**WHAT YOU ARE ASKED TO DO**
In the material below, how many lines include the string "None"? Answer with the number and nothing else.

**SUPPLIED MATERIAL**
(* ===== verification/XfsCore.v ===== *)
(** * K64XFS: blocks, bitmaps, inodes and extents ([k64_xfs.c], lines 1-257)

    The block layer of the file system over the cache and the journal, the
    inode table, and the inode and block allocators.  The static buffer
    [xfs_tmp_block] is shared state, as in the code. *)
From Stdlib Require Import ZArith Lia.
From stdpp Require Import base list.
From S2P Require Import Prelude Exec KString XfsFormat Block Cache Journal.

Definition XFS_INODE_BITMAP_BLOCK : Z := 1.
Definition XFS_BLOCK_BITMAP_BLOCK : Z := 2.
Definition XFS_JOURNAL_START : Z := 3.
Definition XFS_INODE_TABLE_START : Z := XFS_JOURNAL_START + K64_XFS_JOURNAL_BLOCKS.
Definition XFS_DIRENT_PER_BLOCK : Z := K64_XFS_BLOCK_SIZE / Z.of_nat sizeof_dirent.

Definition xfs_copy (dst_size : Z) (src : option (list Z)) : list Z := bounded_copy dst_size src.

(** A char array of [n] bytes that holds the string [s]. *)
Definition char_array (n : nat) (s : list Z) : list Z := s ++ zeros (n - length s).

Definition xfs_fs_blocks {W} (dev : k64_block_device_t W) : Z :=
  if block_size dev =? 0 then 0
  else u64 (block_count dev * block_size dev) / K64_XFS_BLOCK_SIZE.

Definition xfs_dev_ok {W} (dev : k64_block_device_t W) : bool :=
  online dev && (if read dev is Some _ then true else false) && (if write dev is Some _ then true else false) &&
  writable dev && negb (block_size dev =? 0) && (K64_XFS_BLOCK_SIZE mod block_size dev =? 0) &&
  (64 <=? u64 (block_count dev * block_size dev) / K64_XFS_BLOCK_SIZE).

Definition xfs_inode_table_blocks : Z :=
  let bytes := u64 (K64_XFS_MAX_INODES * Z.of_nat sizeof_inode) in
  u64 (bytes + K64_XFS_BLOCK_SIZE - 1) / K64_XFS_BLOCK_SIZE.

Definition xfs_data_start : Z := u64 (XFS_INODE_TABLE_START + xfs_inode_table_blocks).

(** Bit [bit] of a bitmap buffer; [None] is an access past the buffer. *)
Definition xfs_bitmap_get (bitmap : list Z) (bit : Z) : option bool :=
  x ← getZ bitmap (bit / 8);
  Some (negb (Z.land x (u8 (Z.shiftl 1 (bit mod 8))) =? 0)).

Definition xfs_bitmap_set (bitmap : list Z) (bit : Z) (value : bool) : option (list Z) :=
  x ← getZ bitmap (bit / 8);
  setZ bitmap (bit / 8)
    (if value then Z.lor x (u8 (Z.shiftl 1 (bit mod 8)))
     else Z.land x (u8 (Z.lnot (u8 (Z.shiftl 1 (bit mod 8)))))).

(** The number of inodes per inode-table block, the block of an inode and its
    offset there. *)
Definition inodes_per_block : Z := K64_XFS_BLOCK_SIZE / Z.of_nat sizeof_inode.
Definition inode_block (sb : k64_xfs_superblock_disk_t) (inode_id : Z) : Z :=
  u64 (s_inode_table_start sb + (inode_id - 1) / inodes_per_block).
Definition inode_offset (inode_id : Z) : Z :=
  ((inode_id - 1) mod inodes_per_block) * Z.of_nat sizeof_inode.

(** The blocks a byte count occupies: [(size + BLOCK_SIZE - 1) / BLOCK_SIZE]. *)
Definition blocks_of (size : Z) : Z := u64 (size + K64_XFS_BLOCK_SIZE - 1) / K64_XFS_BLOCK_SIZE.

(** The physical block of logical block [logical], from the first extent that
    covers it. *)
Fixpoint extent_lookup (l : list k64_xfs_extent_disk_t) (logical : Z) : option Z :=
  match l with
  | [] => None
  | ex :: l =>
      if (e_logical_block ex <=? logical) &&
         (logical <? u64 (e_logical_block ex + e_block_count ex))
      then Some (u64 (e_physical_block ex + (logical - e_logical_block ex)))
      else extent_lookup l logical
  end.

(** The extents the loops visit: [i < extent_count && i < DIRECT_EXTENTS]. *)
Definition live_extents (inode : k64_xfs_inode_disk_t) : list k64_xfs_extent_disk_t :=
  take (Z.to_nat (Z.min (i_extent_count inode) K64_XFS_DIRECT_EXTENTS)) (i_direct_extents inode).

Section core.
Context {W : Type} (dev : k64_block_device_t W).
Abbreviation st := (xstate W).

Definition get_tmp : M st (list Z) := gets xfs_tmp_block.

(** [&fs->cache] and the device behind it. *)
Definition to_cache (s : st) : @cstate W := mk_cstate (cache (fs s)) (xhw s).
Definition of_cache (c : @cstate W) (s : st) : st :=
  set_hw (c_hw c) (set_fs (with_cache (c_cache c) (fs s)) s).

Definition xfs_block_read (block : Z) : M st (list Z) :=
  zoom to_cache of_cache (k64_xfs_cache_read dev block).

(** [xfs_block_read(fs, block, xfs_tmp_block)] *)
Definition xfs_block_read_tmp (block : Z) : M st unit :=
  b ← xfs_block_read block;
  modify (set_tmp b).

(** Whether a block write goes through the journal first. *)
Definition journaled (m : k64_xfs_mount_t) (block : Z) : bool :=
  journal_active m && (block <? s_data_start (super m)) &&
  ((block <? s_journal_start (super m)) ||
   (u64 (s_journal_start (super m) + s_journal_blocks (super m)) <=? block)).

Definition xfs_block_write (block : Z) (bytes : list Z) : M st unit :=
  m ← get_fs;
  (if journaled m block then k64_xfs_journal_metadata dev block bytes else mret tt) ;;
  zoom to_cache of_cache (k64_xfs_cache_write dev block bytes).

Definition xfs_read_inode (inode_id : Z) : M st k64_xfs_inode_disk_t :=
  check (negb (inode_id =? 0) && negb (K64_XFS_MAX_INODES <? inode_id)) ;;
  sb ← get_super;
  xfs_block_read_tmp (inode_block sb inode_id) ;;
  tmp ← get_tmp;
  let out := dec_inode (slice tmp (Z.to_nat (inode_offset inode_id)) sizeof_inode) in
  check ((i_magic out =? K64_XFS_INODE_MAGIC) && (i_inode_id out =? inode_id) &&
         (i_checksum out =? k64_xfs_inode_checksum out)) ;;
  mret out.

Definition xfs_write_inode (inode : k64_xfs_inode_disk_t) : M st unit :=
  check (negb (i_inode_id inode =? 0) && negb (K64_XFS_MAX_INODES <? i_inode_id inode)) ;;
  sb ← get_super;
  xfs_block_read_tmp (inode_block sb (i_inode_id inode)) ;;
  let tmp_inode := inode_with_checksum inode (k64_xfs_inode_checksum inode) in
  modify (fun s => set_tmp (splice (xfs_tmp_block s) (Z.to_nat (inode_offset (i_inode_id inode)))
                              (enc_inode tmp_inode)) s) ;;
  tmp ← get_tmp;
  xfs_block_write (inode_block sb (i_inode_id inode)) tmp.

Definition xfs_write_super : M st unit :=
  sb ← get_super;
  let sb := super_with_checksum sb (k64_xfs_super_checksum sb) in
  modify (fun s => set_tmp (splice (xfs_tmp_block s) 0 (enc_super sb)) s) ;;
  tmp ← get_tmp;
  xfs_block_write 0 tmp.

(** [xfs_bitmap_set(xfs_tmp_block, bit, value)] *)
Definition bitmap_set_tmp (bit : Z) (value : bool) : M st unit :=
  tmp ← get_tmp;
  tmp ← deref (xfs_bitmap_set tmp bit value);
  modify (set_tmp tmp).

Definition alloc_inode_step (i : Z) : M st (option Z) :=
  tmp ← get_tmp;
  used ← deref (xfs_bitmap_get tmp i);
  if (used : bool) then mret None
  else
    bitmap_set_tmp i true ;;
    sb ← get_super;
    tmp ← get_tmp;
    xfs_block_write (s_inode_bitmap_start sb) tmp ;;
    mret (Some (i + 1)).

Definition xfs_alloc_inode : M st Z :=
  sb ← get_super;
  xfs_block_read_tmp (s_inode_bitmap_start sb) ;;
  r ← find_loop (Z.to_nat (K64_XFS_MAX_INODES - 1)) 1 alloc_inode_step;
  match r with
  | Some i => mret i
  | None => fail
  end.

Definition xfs_free_inode (inode_id : Z) : M st unit :=
  check (negb (inode_id =? 0) && negb (K64_XFS_MAX_INODES <? inode_id)) ;;
  sb ← get_super;
  xfs_block_read_tmp (s_inode_bitmap_start sb) ;;
  bitmap_set_tmp (inode_id - 1) false ;;
  tmp ← get_tmp;
  xfs_block_write (s_inode_bitmap_start sb) tmp.

(** The scan of [xfs_alloc_extent] over the blocks [b], [b+1], ..., [n] of
    them: first fit. *)
Fixpoint alloc_extent_scan (n : nat) (b run_start run_len blocks : Z) : M st Z :=
  match n with
  | O => fail
  | S n =>
      tmp ← get_tmp;
      used ← deref (xfs_bitmap_get tmp (u32 b));
      if (used : bool) then alloc_extent_scan n (b + 1) run_start 0 blocks
      else
        let run_start := if run_len =? 0 then b else run_start in
        let run_len := u64 (run_len + 1) in
        if run_len =? blocks then
          for_loop (Z.to_nat blocks) 0 (fun x => bitmap_set_tmp (u32 (run_start + x)) true) ;;
          sb ← get_super;
          check (negb (s_free_blocks sb <? blocks)) ;;
          modify (upd_super (fun sb => super_with_free_blocks sb (s_free_blocks sb - blocks))) ;;
          tmp ← get_tmp;
          xfs_block_write (s_block_bitmap_start sb) tmp ;;
          mret run_start
        else alloc_extent_scan n (b + 1) run_start run_len blocks
  end.

Definition xfs_alloc_extent (blocks : Z) : M st Z :=
  check (negb (blocks =? 0) && negb (UINT32_MAX <? blocks)) ;;
  sb ← get_super;
  xfs_block_read_tmp (s_block_bitmap_start sb) ;;
  alloc_extent_scan (Z.to_nat (s_total_blocks sb - s_data_start sb)) (s_data_start sb) 0 0 blocks.

Definition free_extent_step (start i : Z) : M st unit :=
  tmp ← get_tmp;
  used ← deref (xfs_bitmap_get tmp (u32 (start + i)));
  if (used : bool) then
    bitmap_set_tmp (u32 (start + i)) false ;;
    modify (upd_super (fun sb => super_with_free_blocks sb (u64 (s_free_blocks sb + 1))))
  else mret tt.

Definition xfs_free_extent (start blocks : Z) : M st unit :=
  sb ← get_super;
  check (negb (blocks =? 0) && negb (start <? s_data_start sb) &&
         negb (s_total_blocks sb <? u64 (start + blocks))) ;;
  xfs_block_read_tmp (s_block_bitmap_start sb) ;;
  for_loop (Z.to_nat blocks) 0 (free_extent_step start) ;;
  tmp ← get_tmp;
  xfs_block_write (s_block_bitmap_start sb) tmp.

Definition xfs_inode_read_data_block (inode : k64_xfs_inode_disk_t) (logical : Z) : M st (list Z) :=
  match extent_lookup (live_extents inode) logical with
  | Some physical => xfs_block_read physical
  | None => mret (zeros BLOCK)
  end.

Definition xfs_inode_write_data_block (inode : k64_xfs_inode_disk_t) (logical : Z) (bytes : list Z)
    : M st unit :=
  match extent_lookup (live_extents inode) logical with
  | Some physical => xfs_block_write physical bytes
  | None => fail
  end.
End core.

**WRITTEN RESPONSE**
6